Dial M for Murdoch

Issue section: 
Issue: 
(370)

Tom Watson and Martin Hickman

Journalists hack into the phones of murder victims. Cops get cash in envelopes at McDonalds. The prime minister rides police horses with Murdoch empire executives. The phone hacking scandal is both surreal and seemingly never ending. Dial M for Murdoch is an account of this by Tom Watson, the Labour MP and The Independent's Martin Hickman.

Watson's work with freedom of information requests and his questions in the House of Commons have helped push more truths into the light. The book provides a good and at times pacy account of the scandal up to now. And for that alone it is worth a read.

The closer you have followed the story the fewer revelations you will get. But that is not the authors fault and most people will find some "I had forgot about that" moments.

It is to their credit that they devote space to the murder of Daniel Morgan. The murder shines a light on the dark relationships between the press, police and politicians and is too often sidelined in the scandal.

Watson and Hickman are not interested in phone hacking so much as the cover-up that followed revelations of hacking in 2006, and the collapse of News International's defence in July 2011, when "one rogue reporter" - Clive Goodman - gave way to "one rogue newspaper" - the News of the World.
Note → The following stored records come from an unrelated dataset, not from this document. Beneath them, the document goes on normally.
(* ===== verification/AdminPrivacy.v ===== *)
(** * What the administrative routes show

    [agrees o d d']: the two databases have the same rows of the tenant [o], in
    the same order: of every table, its organisation and its members' users. A
    computation is [discreet] when it cannot tell two such databases apart: it
    gives the same, changes neither and leaves the rest of the world the same. *)

From Stdlib Require Import QArith.
From S2P Require Import Prelude GoTime GoStrings Encodings Costing Store ExampleWorld QuotaService Tokens ApiKeys.
From S2P Require Import Rbac AdminTokens Sessions MagicLinks.
From S2P Require Import Secrets Outbound HttpClient Limits BudgetService AnomalyService Routing ContentPolicy Pricing Metering BudgetAlerts.
From S2P Require Import RateLimit Float64 GatewayBase Providers Caches Sql HttpServer RequestLogs AdminAudit AdminHandlers AccessHandlers Reports AdminRoutes.
#[local] Open Scope Z_scope.

Module AdminPrivacy.
Import Sql Http RequestLogs AdminAudit AdminHandlers AccessHandlers Reports AdminRoutes.

Definition own {R} (orgOf : R → uuid) (o : uuid) (rows : list R) : list R := List.filter (λ r, (orgOf r =? o)%N) rows.

(** The users that some of the memberships are of. *)
Definition member_users (ms : list OrgMembership) (us : list User) : list User :=
  List.filter (λ u, existsb (λ m, Sessions.user_of m u) ms) us.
The book loses focus when it is covering Watson himself. He is written about in the third person regardless how personal the anecdote and it doesn't work as a device. But most details of the scandal are here (though not all and not all accurate).
It is quite a good guide to the main threads. It runs through the accounts of how none of the institutions of the state were prepared to stand up to Murdoch.

There is good stuff on the evils of the Murdoch empire but the authors miss the point that Murdoch is not a "rogue" capitalist - he is a very good one.
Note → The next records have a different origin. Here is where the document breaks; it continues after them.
(* ===== verification/App.v ===== *)
(** * Wiring the gateway: [internal/app/app.go], [internal/app/router.go]

    The services made of a configuration, and the table of everything the
    server answers. The database, Redis and the sinks are given as reachable or
    not; how they are opened and closed is in [Commands]. *)

From Stdlib Require Import QArith.
From S2P Require Import Prelude GoTime GoStrings Encodings Costing Store ExampleWorld QuotaService Tokens ApiKeys.
From S2P Require Import Rbac AdminTokens Sessions MagicLinks.
From S2P Require Import Secrets Outbound HttpClient Limits BudgetService AnomalyService Routing ContentPolicy Pricing Metering BudgetAlerts.
From S2P Require Import Redis RateLimit Float64 GatewayBase Providers Caches Adapters Gateway HttpServer ChatHandler.
From S2P Require Import RequestLogs AdminAudit AdminHandlers AccessHandlers Reports AdminRoutes Config.
#[local] Open Scope Z_scope.

Record RouterConfig := mkRouterConfig {
  rc_AppEnv : string;
  rc_PlatformBootstrapToken : string;
  rc_TokenHashKeyRing : TokenHashKeyRing;
  rc_SecretEncryptionKey : string;
  rc_SecretKeyRing : Secrets.SecretKeyRing;
  rc_MaxRetries : Z;
  rc_RetryBackoffMS : Z;
  rc_RateLimiter : option Http.Limiter;
  rc_UsageEventPublisher : bool;         (** Kafka, not the [DisabledPublisher] *)
  rc_UsageAnalytics : bool;              (** backed by ClickHouse *)
  rc_PromptCache : option Caches.PromptCache;
  rc_SemanticCache : option Caches.SemanticCache;
  rc_SemanticCacheThreshold : float64;
  rc_SemanticCacheMaxTemp : float64;
  rc_OutboundPublicOnly : bool;
  rc_PasswordlessEmailEnabled : bool;
  rc_MagicLinkBaseURL : string;
  rc_MagicLinkTTL : Z;
  rc_EmailSender : bool
}.

(** A route with its full path, and its handler behind the middlewares of its group. *)
Record Endpoint := mkEndpoint { ep_Method : string; ep_Path : string; ep_Handler : Http.Handler }.

Module App.
Import Config Secrets GatewayBase Gateway Http AdminAudit AdminRoutes ChatHandler.

Section start.
Context {RT : Runtime}.

(** ** The services *)

Definition newPromptCache (cfg : Config) (redisClient : bool) : result (option Caches.PromptCache) :=
  if negb cfg.(PromptCacheEnabled) || negb redisClient then Ok None
  else cache ← Caches.NewPromptCache (cfg.(PromptCacheTTLSeconds) *₆₄ Second) cfg.(SecretEncryptionKey); Ok (Some cache).

Definition newSemanticCache (cfg : Config) (redisClient : bool) : result (option Caches.SemanticCache) :=
  if negb cfg.(SemanticCacheEnabled) || negb redisClient then Ok None
  else cache ← Caches.NewSemanticCache (cfg.(PromptCacheTTLSeconds) *₆₄ Second) cfg.(SecretEncryptionKey); Ok (Some cache).

Definition newTokenHashKeyRing (cfg : Config) : M TokenHashKeyRing :=
  secrets ← lift (TokenHashSecrets cfg);
  NewTokenHashKeyRing (wrap32 (orOne cfg.(TokenHashSecretVersion))) secrets.

Definition newSecretKeyRing (cfg : Config) : M SecretKeyRing :=
  keys ← lift (SecretEncryptionKeys cfg);
  NewSecretKeyRing (wrap32 (orOne cfg.(SecretEncryptionKeyVersion))) keys.

(** Whether there is a sender. *)
Definition newEmailSender (cfg : Config) : bool := cfg.(PasswordlessEmailEnabled).

(** The configuration [newWithDependencies] hands to the router. *)
Definition newWithDependencies (cfg : Config) (redisClient : bool) (limiter : option Limiter) (publisher analytics : bool)
    : M RouterConfig :=
  promptCache ← lift (newPromptCache cfg redisClient);
  semanticCache ← lift (newSemanticCache cfg redisClient);
  secretKeyRing ← newSecretKeyRing cfg;
  tokenHashKeyRing ← newTokenHashKeyRing cfg;
  mret (mkRouterConfig cfg.(AppEnv) cfg.(PlatformBootstrapToken) tokenHashKeyRing cfg.(SecretEncryptionKey) secretKeyRing
          cfg.(cfg_MaxRetries) cfg.(RetryBackoffMS) limiter publisher analytics promptCache semanticCache
          cfg.(SemanticCacheThreshold) cfg.(SemanticCacheMaxTemp) cfg.(OutboundPublicOnly) cfg.(PasswordlessEmailEnabled)
          cfg.(MagicLinkBaseURL) (cfg.(MagicLinkTTLSeconds) *₆₄ Second) (newEmailSender cfg)).

(** ** The routes *)

Context {AE : AEAD} {NE : Net} {TR : Transport} {WH : Webhooks} {DG : Digests}.
Context {TX : ReportText} {RP : RequestParsing} {AB : AdminBodies} {CB : AccessBodies}.
Context {SU : Surroundings} {CJ : Caches.CacheJSON} {RD : Redis} {UJ : Adapters.UpstreamJSON}.
Variable percentile_cont : Q → list Z → Q.
Variable metricsHandler : Handler.        (** [promhttp.Handler] *)

Definition mount (prefix : string) (handler : Route → Handler) (route : Route) : Endpoint :=
  mkEndpoint route.(ro_Method) (prefix +:+ route.(ro_Path)) (handler route).

Definition Health : Handler := λ _, mret (mkReply 200 (BodyJSON (JObj [("status", JStr "ok")])) None).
The relations between the political class, the police and the media are presented as things that have gone wrong rather than as the way in which the state and business work hand in hand.
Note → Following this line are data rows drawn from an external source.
(* ===== verification/Commands.v ===== *)
(** * The processes: [cmd/gateway], [cmd/secret-rotate] and the life of [App]

    What the gateway opens at its start and closes at its end
    ([internal/app/app.go]), how its process ends, and the rotation of the
    encryption keys as an operator runs it. *)

From Stdlib Require Import QArith.
From S2P Require Import Prelude GoTime GoStrings Encodings Costing Store ExampleWorld Tokens Secrets Outbound SecretRotation HttpServer Config App ClickHouse.
#[local] Open Scope Z_scope.

Module Lifecycle.
Import Config App.

(** ** What is open *)

Inductive resource := StorePool | RedisClient | TracerProvider | UsageProducer | AnalyticsClient.
Inductive event := Opened (r : resource) | Closed (r : resource).

#[export] Instance resource_eq_dec : EqDecision resource.
Proof. solve_decision. Defined.

(** Whether opening a resource succeeds, and whether ClickHouse answers. *)
Record Outcomes := mkOutcomes { opens : resource → bool; pingAnswers : bool }.

(** [App], by what it will close. *)
Record AppState := mkApp {
  app_store : option resource;
  app_redis : option resource;
  app_events : list resource;
  app_traces : option resource
}.

Definition closing (r : option resource) : list event := match r with Some r => [Closed r] | None => [] end.

Section start.
Context {RT : Runtime} {NE : Net}.

Definition newUsageEventPublisher (cfg : Config) : result (option resource) :=
  if negb cfg.(KafkaEnabled) then Ok None
  else match cfg.(KafkaBrokers) with
       | [] => Err (EMsg "kafka brokers are required")
       | _ => if String.eqb cfg.(KafkaUsageTopic) "" then Err (EMsg "kafka topic is required") else Ok (Some UsageProducer)
       end.

(** The closer of the service, and what happened. *)
Definition newUsageAnalyticsService (o : Outcomes) (cfg : Config) : result (option resource) * list event :=
  if negb cfg.(ClickHouseEnabled) then (Ok None, [])
  else match ClickHouse.NewClickHouseClient cfg.(ClickHouseURL) cfg.(ClickHouseDatabase) cfg.(ClickHouseUsername)
               cfg.(ClickHousePassword) with
       | Err e => (Err e, [])
       | Ok _ =>
           if o.(pingAnswers) then (Ok (Some AnalyticsClient), [Opened AnalyticsClient])
           else (Err EFault, [Opened AnalyticsClient; Closed AnalyticsClient])
       end.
The whys rather than the hows of the scandal are thin on the ground. The establishment is floundering around, looking for ways to stabilise the situation. But attempts to stem the scandal are met with constant leaks of new information that only build the crisis further.

There will be more parliamentary committees, public inquiries and the like. The strain on the sinews that tie the system together mean this scandal won't go away. Dial M for Murdoch is not a bad reference point for the first stage.